What the task asks:
Scan the material for "unknownHandler". Copy every line it appears in.

Records shown:
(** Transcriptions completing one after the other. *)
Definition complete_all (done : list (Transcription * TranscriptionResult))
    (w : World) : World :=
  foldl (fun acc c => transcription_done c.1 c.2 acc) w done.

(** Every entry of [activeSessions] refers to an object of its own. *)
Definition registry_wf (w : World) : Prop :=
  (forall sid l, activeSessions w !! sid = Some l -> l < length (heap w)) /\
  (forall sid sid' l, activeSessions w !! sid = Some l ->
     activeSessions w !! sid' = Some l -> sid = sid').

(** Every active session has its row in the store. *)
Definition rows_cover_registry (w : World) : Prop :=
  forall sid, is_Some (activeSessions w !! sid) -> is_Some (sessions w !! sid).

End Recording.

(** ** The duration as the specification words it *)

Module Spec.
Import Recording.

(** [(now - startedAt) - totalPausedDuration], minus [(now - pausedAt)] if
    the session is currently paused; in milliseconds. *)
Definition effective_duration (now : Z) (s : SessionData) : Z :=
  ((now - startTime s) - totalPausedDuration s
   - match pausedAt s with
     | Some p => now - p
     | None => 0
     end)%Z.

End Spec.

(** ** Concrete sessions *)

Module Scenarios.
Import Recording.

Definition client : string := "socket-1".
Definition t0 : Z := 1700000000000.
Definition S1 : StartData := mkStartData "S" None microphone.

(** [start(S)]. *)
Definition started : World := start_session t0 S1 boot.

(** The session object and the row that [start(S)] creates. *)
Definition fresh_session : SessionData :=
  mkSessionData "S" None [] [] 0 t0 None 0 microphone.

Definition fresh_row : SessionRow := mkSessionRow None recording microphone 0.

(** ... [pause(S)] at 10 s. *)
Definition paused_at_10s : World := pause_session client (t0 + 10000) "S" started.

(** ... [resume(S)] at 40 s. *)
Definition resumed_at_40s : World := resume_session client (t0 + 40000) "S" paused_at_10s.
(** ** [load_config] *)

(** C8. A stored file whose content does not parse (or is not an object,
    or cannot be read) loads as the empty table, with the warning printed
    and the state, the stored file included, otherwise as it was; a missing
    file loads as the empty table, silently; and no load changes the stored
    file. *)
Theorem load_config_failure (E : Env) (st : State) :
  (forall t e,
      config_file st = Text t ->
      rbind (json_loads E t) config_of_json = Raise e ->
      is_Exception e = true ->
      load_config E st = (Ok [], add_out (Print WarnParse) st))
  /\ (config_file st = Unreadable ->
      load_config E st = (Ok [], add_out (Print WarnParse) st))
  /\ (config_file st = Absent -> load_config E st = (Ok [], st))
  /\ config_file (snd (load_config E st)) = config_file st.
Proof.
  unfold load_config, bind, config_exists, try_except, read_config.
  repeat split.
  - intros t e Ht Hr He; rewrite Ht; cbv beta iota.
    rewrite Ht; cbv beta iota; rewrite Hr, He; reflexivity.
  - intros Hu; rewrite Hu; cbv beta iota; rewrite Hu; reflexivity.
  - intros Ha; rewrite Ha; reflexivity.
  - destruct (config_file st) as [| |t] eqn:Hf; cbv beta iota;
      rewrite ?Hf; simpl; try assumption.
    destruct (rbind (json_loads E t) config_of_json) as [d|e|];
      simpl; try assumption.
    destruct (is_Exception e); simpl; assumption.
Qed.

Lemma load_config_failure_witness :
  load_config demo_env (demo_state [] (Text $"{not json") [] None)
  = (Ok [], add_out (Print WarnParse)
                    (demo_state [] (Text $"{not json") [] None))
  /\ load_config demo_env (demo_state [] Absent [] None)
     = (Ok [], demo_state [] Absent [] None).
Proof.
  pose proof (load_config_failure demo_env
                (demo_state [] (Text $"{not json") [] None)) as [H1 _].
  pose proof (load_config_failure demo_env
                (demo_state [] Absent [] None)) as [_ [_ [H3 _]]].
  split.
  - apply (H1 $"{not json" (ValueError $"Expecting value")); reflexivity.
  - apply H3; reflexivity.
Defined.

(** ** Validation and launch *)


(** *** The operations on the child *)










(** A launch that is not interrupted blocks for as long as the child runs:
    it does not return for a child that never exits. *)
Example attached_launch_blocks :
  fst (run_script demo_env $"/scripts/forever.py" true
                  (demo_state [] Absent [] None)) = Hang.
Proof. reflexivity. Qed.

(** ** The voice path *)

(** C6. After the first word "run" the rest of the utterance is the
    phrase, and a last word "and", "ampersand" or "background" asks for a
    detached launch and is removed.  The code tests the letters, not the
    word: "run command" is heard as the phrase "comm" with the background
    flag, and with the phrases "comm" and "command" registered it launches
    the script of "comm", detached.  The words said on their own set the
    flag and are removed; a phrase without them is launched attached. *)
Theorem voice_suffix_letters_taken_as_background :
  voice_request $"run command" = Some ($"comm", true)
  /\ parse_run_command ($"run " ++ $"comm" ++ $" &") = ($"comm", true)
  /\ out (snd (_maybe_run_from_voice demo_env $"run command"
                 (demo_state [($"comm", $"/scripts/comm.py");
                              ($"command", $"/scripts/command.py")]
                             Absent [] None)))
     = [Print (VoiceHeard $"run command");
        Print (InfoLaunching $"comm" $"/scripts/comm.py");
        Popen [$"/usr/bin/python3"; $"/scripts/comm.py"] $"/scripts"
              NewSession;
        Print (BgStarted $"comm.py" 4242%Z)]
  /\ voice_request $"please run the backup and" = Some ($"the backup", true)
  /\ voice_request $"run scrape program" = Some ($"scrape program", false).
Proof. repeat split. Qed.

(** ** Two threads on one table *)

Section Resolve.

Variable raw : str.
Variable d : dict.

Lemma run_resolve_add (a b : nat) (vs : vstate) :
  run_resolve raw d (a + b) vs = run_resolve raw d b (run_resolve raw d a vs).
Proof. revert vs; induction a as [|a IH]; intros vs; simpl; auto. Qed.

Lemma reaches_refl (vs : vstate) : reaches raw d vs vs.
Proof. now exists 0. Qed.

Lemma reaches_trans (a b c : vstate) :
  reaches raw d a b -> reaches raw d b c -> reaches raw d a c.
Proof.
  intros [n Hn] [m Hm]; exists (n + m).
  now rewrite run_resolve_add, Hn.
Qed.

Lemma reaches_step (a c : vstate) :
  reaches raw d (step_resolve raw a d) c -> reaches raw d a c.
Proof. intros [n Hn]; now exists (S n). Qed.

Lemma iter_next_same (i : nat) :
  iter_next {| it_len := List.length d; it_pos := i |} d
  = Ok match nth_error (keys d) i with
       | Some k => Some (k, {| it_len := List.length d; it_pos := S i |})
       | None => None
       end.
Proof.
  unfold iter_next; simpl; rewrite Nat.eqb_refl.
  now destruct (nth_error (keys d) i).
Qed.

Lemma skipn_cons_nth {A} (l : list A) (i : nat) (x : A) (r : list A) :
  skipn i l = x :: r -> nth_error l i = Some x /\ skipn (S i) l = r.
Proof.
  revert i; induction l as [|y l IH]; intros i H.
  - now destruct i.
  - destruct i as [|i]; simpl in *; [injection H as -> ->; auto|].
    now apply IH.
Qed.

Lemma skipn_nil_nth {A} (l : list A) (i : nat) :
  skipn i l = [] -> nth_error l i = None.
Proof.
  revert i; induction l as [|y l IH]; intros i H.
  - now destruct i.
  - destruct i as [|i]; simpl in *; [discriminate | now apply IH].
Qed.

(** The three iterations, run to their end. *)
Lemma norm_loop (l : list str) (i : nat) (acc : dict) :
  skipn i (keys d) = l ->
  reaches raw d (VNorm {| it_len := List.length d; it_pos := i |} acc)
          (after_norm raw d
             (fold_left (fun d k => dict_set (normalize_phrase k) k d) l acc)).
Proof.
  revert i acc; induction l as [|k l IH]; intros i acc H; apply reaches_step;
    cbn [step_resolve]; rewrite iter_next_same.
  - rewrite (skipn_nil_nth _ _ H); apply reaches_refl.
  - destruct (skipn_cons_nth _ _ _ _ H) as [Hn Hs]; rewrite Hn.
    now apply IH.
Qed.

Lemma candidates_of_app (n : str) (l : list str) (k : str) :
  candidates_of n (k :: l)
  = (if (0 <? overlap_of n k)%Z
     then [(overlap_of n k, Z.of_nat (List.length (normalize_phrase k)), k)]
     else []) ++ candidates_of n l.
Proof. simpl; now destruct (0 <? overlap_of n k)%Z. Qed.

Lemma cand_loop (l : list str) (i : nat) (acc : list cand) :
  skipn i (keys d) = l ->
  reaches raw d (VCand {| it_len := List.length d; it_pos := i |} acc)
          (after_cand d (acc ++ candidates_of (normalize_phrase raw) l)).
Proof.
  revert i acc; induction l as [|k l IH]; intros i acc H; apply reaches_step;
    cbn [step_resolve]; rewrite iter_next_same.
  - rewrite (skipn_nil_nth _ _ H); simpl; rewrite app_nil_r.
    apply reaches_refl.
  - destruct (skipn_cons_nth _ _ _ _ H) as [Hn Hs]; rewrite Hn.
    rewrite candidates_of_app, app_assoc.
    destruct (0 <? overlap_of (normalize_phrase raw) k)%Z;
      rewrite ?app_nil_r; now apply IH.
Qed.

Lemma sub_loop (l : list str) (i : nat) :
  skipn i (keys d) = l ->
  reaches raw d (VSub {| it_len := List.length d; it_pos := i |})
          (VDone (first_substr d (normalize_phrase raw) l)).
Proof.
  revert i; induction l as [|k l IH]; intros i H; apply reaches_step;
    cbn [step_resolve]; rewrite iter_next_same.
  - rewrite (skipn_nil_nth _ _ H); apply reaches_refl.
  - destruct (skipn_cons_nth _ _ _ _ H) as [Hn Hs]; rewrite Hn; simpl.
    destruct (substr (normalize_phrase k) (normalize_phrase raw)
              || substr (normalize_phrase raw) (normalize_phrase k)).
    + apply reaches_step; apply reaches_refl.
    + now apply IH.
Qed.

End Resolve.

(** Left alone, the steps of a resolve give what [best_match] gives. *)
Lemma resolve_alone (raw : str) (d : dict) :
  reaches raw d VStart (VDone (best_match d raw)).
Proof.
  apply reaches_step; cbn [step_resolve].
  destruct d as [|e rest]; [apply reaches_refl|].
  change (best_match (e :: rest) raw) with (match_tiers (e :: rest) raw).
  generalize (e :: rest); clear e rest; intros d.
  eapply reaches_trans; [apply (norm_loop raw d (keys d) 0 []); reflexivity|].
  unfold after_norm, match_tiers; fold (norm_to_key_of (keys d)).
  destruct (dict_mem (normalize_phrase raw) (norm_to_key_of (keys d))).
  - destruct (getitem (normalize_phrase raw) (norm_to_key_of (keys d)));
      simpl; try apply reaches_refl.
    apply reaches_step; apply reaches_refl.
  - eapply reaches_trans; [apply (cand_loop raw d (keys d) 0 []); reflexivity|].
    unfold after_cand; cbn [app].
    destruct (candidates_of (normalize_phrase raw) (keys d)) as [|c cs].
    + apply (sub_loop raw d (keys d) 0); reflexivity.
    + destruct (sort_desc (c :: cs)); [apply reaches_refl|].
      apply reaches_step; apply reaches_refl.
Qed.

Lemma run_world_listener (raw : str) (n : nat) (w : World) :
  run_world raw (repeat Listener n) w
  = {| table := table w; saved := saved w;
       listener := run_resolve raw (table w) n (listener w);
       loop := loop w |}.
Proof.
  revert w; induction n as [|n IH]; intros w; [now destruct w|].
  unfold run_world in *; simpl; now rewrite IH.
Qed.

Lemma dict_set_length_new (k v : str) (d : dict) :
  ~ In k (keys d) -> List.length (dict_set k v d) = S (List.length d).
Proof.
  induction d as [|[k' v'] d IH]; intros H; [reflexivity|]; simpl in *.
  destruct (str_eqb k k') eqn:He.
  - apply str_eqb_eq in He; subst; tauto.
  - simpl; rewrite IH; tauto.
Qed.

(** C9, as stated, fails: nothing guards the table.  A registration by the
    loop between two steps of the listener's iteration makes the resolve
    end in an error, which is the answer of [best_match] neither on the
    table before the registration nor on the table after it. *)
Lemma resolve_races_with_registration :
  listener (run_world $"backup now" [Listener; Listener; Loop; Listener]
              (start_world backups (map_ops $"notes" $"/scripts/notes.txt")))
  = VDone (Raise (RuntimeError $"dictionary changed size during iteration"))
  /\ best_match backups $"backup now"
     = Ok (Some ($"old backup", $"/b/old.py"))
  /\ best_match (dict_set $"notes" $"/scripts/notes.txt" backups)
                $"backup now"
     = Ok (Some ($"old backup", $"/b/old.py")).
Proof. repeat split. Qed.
==
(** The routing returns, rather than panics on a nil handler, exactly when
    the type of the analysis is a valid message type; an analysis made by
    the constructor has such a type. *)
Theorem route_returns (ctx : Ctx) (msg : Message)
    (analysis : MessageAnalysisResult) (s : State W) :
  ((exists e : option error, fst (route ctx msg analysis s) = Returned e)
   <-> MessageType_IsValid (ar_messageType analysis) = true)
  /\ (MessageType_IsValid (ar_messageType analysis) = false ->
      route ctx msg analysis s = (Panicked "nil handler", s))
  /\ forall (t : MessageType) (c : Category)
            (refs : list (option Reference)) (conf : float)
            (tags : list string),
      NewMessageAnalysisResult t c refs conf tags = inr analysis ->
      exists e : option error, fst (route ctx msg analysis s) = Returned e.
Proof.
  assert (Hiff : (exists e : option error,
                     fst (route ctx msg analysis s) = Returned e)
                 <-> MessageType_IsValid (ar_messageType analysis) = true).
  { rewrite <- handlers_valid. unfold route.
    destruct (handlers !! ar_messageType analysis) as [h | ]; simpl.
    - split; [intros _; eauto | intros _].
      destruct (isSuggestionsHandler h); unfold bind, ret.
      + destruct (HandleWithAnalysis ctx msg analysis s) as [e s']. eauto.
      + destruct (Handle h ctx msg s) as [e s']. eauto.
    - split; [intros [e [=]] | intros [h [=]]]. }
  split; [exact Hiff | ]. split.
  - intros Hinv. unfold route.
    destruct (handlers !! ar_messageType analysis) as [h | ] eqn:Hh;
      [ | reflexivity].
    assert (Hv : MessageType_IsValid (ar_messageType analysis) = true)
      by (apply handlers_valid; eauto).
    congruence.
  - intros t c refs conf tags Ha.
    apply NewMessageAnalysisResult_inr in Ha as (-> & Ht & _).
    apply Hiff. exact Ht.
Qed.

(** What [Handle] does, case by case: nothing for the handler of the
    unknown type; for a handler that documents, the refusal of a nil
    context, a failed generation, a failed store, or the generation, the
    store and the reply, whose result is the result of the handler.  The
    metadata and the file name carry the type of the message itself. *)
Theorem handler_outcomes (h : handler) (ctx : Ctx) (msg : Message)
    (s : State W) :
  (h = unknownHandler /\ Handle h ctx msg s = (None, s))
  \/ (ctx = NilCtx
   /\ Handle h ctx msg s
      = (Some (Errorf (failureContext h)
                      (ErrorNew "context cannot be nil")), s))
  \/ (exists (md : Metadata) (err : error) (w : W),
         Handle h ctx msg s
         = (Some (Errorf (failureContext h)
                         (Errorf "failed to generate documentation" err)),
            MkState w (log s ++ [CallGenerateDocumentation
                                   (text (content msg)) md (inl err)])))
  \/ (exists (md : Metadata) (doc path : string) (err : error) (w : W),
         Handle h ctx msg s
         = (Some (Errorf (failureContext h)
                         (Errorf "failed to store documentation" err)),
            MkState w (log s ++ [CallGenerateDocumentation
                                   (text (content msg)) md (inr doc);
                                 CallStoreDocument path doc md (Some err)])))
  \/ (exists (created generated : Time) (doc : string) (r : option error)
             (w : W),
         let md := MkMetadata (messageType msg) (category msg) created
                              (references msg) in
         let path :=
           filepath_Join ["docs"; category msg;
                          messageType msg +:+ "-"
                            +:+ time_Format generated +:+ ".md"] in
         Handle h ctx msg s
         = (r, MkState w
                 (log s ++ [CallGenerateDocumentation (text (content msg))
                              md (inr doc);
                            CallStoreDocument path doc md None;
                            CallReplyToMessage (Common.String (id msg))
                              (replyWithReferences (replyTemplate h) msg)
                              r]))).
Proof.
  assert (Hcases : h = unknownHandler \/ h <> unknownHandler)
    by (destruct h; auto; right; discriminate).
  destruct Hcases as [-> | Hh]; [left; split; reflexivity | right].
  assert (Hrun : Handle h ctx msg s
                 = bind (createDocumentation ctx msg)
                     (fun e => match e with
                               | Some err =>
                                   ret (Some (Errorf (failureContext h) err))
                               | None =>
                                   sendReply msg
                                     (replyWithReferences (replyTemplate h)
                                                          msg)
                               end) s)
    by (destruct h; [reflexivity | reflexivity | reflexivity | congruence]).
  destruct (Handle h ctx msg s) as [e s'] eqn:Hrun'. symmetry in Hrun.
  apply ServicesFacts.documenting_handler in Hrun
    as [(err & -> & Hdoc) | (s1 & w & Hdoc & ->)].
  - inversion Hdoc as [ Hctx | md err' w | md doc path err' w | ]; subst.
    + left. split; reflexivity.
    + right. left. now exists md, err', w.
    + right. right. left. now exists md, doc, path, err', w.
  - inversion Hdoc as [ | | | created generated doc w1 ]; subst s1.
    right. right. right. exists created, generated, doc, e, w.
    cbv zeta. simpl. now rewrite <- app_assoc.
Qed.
==
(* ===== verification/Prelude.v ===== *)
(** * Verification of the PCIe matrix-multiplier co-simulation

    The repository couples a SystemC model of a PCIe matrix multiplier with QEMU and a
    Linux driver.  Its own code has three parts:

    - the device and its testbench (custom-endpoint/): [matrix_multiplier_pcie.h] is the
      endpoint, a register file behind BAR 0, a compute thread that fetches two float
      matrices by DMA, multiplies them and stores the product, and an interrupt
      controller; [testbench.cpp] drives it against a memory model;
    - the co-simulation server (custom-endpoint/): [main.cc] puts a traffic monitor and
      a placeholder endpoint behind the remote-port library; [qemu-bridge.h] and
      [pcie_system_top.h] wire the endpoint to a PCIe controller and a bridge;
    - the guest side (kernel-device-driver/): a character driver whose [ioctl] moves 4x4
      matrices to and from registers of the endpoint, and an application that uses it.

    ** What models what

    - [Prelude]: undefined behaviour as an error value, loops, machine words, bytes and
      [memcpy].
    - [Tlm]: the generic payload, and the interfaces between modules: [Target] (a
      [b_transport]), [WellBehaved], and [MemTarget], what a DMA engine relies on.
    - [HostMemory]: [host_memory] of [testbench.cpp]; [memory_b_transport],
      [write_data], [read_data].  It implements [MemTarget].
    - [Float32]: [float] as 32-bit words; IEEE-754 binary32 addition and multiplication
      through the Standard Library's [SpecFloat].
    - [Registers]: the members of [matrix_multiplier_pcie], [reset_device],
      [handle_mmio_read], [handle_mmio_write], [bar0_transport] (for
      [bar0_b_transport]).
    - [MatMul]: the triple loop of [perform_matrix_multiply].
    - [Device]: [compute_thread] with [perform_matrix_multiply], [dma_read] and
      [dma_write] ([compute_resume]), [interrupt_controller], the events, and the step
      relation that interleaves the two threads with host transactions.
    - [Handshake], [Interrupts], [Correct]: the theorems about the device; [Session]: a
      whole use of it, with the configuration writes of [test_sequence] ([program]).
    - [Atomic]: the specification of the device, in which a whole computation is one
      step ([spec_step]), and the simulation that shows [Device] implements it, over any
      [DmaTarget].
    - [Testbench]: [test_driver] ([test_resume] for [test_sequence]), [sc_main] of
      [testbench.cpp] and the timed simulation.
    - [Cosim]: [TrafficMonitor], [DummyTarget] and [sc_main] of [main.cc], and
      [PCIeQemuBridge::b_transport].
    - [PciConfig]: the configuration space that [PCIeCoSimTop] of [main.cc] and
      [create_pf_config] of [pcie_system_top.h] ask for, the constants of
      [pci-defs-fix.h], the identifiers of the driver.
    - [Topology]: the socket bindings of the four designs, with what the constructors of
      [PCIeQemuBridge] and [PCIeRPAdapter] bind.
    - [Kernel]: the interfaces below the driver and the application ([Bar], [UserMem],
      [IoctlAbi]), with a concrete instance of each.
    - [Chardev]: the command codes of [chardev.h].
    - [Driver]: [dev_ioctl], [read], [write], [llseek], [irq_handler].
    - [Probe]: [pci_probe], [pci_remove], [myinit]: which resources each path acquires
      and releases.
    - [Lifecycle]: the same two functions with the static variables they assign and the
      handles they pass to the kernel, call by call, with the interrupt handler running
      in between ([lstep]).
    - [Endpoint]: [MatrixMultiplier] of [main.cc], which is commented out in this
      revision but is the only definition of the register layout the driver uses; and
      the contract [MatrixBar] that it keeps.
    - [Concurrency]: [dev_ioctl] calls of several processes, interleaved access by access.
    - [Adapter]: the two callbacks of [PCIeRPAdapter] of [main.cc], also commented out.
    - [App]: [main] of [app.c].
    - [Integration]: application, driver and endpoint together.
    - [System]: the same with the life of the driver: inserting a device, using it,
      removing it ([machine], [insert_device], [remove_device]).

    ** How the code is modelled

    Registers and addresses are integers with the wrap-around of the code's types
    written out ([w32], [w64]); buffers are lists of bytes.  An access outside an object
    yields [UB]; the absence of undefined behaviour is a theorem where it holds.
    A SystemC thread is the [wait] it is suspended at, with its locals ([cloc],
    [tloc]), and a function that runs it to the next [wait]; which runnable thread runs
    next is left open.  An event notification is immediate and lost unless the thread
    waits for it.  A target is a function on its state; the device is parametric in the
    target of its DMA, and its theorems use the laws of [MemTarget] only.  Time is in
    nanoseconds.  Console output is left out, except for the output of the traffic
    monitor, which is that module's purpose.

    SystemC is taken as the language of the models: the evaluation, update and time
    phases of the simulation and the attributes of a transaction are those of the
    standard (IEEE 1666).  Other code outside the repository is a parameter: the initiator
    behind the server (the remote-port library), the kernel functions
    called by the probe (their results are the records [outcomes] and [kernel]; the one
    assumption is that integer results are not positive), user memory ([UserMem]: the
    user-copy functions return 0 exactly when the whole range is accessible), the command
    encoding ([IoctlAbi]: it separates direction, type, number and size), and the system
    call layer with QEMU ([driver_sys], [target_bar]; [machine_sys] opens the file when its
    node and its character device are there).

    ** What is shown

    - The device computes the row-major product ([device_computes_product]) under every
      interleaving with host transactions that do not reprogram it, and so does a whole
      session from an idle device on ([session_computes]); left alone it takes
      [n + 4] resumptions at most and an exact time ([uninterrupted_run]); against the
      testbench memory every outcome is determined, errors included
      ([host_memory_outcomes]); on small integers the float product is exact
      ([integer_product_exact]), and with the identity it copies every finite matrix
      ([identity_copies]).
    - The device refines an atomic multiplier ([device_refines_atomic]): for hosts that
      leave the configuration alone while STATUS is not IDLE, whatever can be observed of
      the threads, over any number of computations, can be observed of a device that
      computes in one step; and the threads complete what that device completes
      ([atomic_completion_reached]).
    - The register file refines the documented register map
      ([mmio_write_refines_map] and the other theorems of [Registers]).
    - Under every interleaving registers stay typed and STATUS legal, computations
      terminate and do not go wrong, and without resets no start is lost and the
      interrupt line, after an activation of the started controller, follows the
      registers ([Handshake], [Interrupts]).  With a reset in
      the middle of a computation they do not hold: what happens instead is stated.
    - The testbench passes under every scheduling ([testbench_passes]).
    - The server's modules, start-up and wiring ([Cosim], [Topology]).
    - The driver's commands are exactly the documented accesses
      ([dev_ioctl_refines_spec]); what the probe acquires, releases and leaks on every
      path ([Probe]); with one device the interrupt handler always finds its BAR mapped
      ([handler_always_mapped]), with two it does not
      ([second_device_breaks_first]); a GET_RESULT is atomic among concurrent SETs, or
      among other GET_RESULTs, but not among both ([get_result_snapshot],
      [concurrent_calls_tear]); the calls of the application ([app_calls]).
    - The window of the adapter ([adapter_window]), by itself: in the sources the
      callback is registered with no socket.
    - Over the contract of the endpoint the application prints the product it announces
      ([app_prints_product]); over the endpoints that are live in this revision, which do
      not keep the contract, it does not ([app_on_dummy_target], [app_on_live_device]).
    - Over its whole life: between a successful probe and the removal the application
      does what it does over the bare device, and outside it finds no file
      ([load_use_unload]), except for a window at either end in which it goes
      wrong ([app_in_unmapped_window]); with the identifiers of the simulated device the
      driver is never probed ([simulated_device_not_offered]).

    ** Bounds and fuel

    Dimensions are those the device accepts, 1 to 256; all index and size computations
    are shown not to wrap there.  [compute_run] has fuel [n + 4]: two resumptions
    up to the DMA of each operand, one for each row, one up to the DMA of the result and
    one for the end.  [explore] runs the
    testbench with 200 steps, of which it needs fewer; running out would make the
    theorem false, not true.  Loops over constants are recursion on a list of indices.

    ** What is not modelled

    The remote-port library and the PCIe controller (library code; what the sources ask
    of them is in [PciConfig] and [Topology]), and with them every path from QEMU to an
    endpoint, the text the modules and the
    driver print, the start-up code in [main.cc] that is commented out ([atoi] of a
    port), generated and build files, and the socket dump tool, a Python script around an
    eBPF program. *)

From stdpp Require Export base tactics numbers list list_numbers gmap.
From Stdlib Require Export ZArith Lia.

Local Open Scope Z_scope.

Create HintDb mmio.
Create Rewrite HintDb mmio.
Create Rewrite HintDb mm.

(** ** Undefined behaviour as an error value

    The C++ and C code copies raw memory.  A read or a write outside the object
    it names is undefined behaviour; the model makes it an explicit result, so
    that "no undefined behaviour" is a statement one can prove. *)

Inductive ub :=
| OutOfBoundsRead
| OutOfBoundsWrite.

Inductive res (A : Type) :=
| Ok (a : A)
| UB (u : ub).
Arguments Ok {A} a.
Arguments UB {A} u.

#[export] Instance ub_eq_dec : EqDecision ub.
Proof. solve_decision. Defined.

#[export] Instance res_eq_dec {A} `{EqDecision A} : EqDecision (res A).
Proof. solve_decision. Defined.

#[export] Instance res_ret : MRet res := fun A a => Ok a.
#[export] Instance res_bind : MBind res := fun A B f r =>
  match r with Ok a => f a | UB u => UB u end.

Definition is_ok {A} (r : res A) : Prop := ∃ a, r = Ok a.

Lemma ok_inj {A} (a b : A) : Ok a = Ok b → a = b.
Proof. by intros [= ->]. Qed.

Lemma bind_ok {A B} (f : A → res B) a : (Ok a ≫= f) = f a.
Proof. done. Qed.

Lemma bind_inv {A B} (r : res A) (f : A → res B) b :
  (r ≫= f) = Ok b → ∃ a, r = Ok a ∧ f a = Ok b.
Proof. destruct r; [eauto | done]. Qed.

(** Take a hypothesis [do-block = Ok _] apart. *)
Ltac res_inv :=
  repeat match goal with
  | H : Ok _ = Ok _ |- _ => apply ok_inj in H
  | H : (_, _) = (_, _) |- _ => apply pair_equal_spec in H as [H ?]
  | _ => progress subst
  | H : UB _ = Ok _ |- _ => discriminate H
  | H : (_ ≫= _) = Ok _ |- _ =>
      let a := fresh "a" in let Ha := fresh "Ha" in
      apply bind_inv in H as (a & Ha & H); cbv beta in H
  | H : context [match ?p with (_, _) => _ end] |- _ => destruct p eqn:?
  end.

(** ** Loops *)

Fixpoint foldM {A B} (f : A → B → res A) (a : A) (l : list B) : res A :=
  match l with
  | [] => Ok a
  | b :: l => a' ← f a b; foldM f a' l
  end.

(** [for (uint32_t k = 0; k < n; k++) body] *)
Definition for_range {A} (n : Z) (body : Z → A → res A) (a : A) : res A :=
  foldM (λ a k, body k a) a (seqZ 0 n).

Answer section:
  (h = unknownHandler /\ Handle h ctx msg s = (None, s))
  assert (Hcases : h = unknownHandler \/ h <> unknownHandler)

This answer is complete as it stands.